Semantic Segmentation on MIT ADE20K dataset in PyTorch

This is a PyTorch implementation of semantic segmentation models on MIT ADE20K scene parsing dataset (http://sceneparsing.csail.mit.edu/).

ADE20K is the largest open source dataset for semantic segmentation and scene parsing, released by MIT Computer Vision team. Follow the link below to find the repository for our dataset and implementations on Caffe and Torch7: https://github.com/CSAILVision/sceneparsing

If you simply want to play with our demo, please try this link: http://scenesegmentation.csail.mit.edu You can upload your own photo and parse it!

You can also use this colab notebook playground here to tinker with the code for segmenting an image.

All pretrained models can be found at: http://sceneparsing.csail.mit.edu/model/pytorch

[From left to right: Test Image, Ground Truth, Predicted Result]

Color encoding of semantic categories can be found here: https://docs.google.com/spreadsheets/d/1se8YEtb2detS7OuPE86fXGyD269pMycAWe2mtKUj2W8/edit?usp=sharing

Updates

HRNet model is now supported.
We use configuration files to store most options which were in argument parser.

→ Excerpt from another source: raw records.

(** * Currency Converter Pro: the price-detection engine of content.js

    A shallow embedding of the detection and conversion functions of
    [content.js] (with the tables and patterns it imports from
    [lib/regex.js] and [lib/patterns.js]), and the properties of the
    specification that they decide.

    - JavaScript strings are lists of UTF-16 code units ([list N]).
    - JavaScript numbers are IEEE 754 binary64 values ([PrimFloat.float]).
    - Regular expressions are parsed from their source text and run by a
      backtracking matcher that follows the ECMAScript semantics
      (leftmost match, greedy quantifiers, ordered alternatives, capture
      groups).
    - The DOM is a store of nodes with parent and child links; the layout
      engine's answers (computed style, bounding box) are fields of an
      element. *)

From Stdlib Require Import ZArith NArith List String Ascii Bool Lia.
From Stdlib Require Import PrimFloat SpecFloat FloatOps FloatAxioms.
From stdpp Require Import gmap.
Import ListNotations.

Local Open Scope N_scope.

(* ===================================================================== *)
(** * JavaScript strings *)
(* ===================================================================== *)

Module JsString.

(** A string is its sequence of UTF-16 code units. *)
Abbreviation jsstring := (list N).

The definitions of options are detailed in config/defaults.py.
We conform to Pytorch practice in data preprocessing (RGB [0, 1], substract mean, divide std).

Highlights

Syncronized Batch Normalization on PyTorch

This module computes the mean and standard-deviation across all devices during training. We empirically find that a reasonable large batch size is important for segmentation. We thank Jiayuan Mao for his kind contributions, please refer to Synchronized-BatchNorm-PyTorch for details.

The implementation is easy to use as:

It is pure-python, no C++ extra extension libs.
It is completely compatible with PyTorch's implementation. Specifically, it uses unbiased variance to update the moving average, and use sqrt(max(var, eps)) instead of sqrt(var + eps).
It is efficient, only 20% to 30% slower than UnsyncBN.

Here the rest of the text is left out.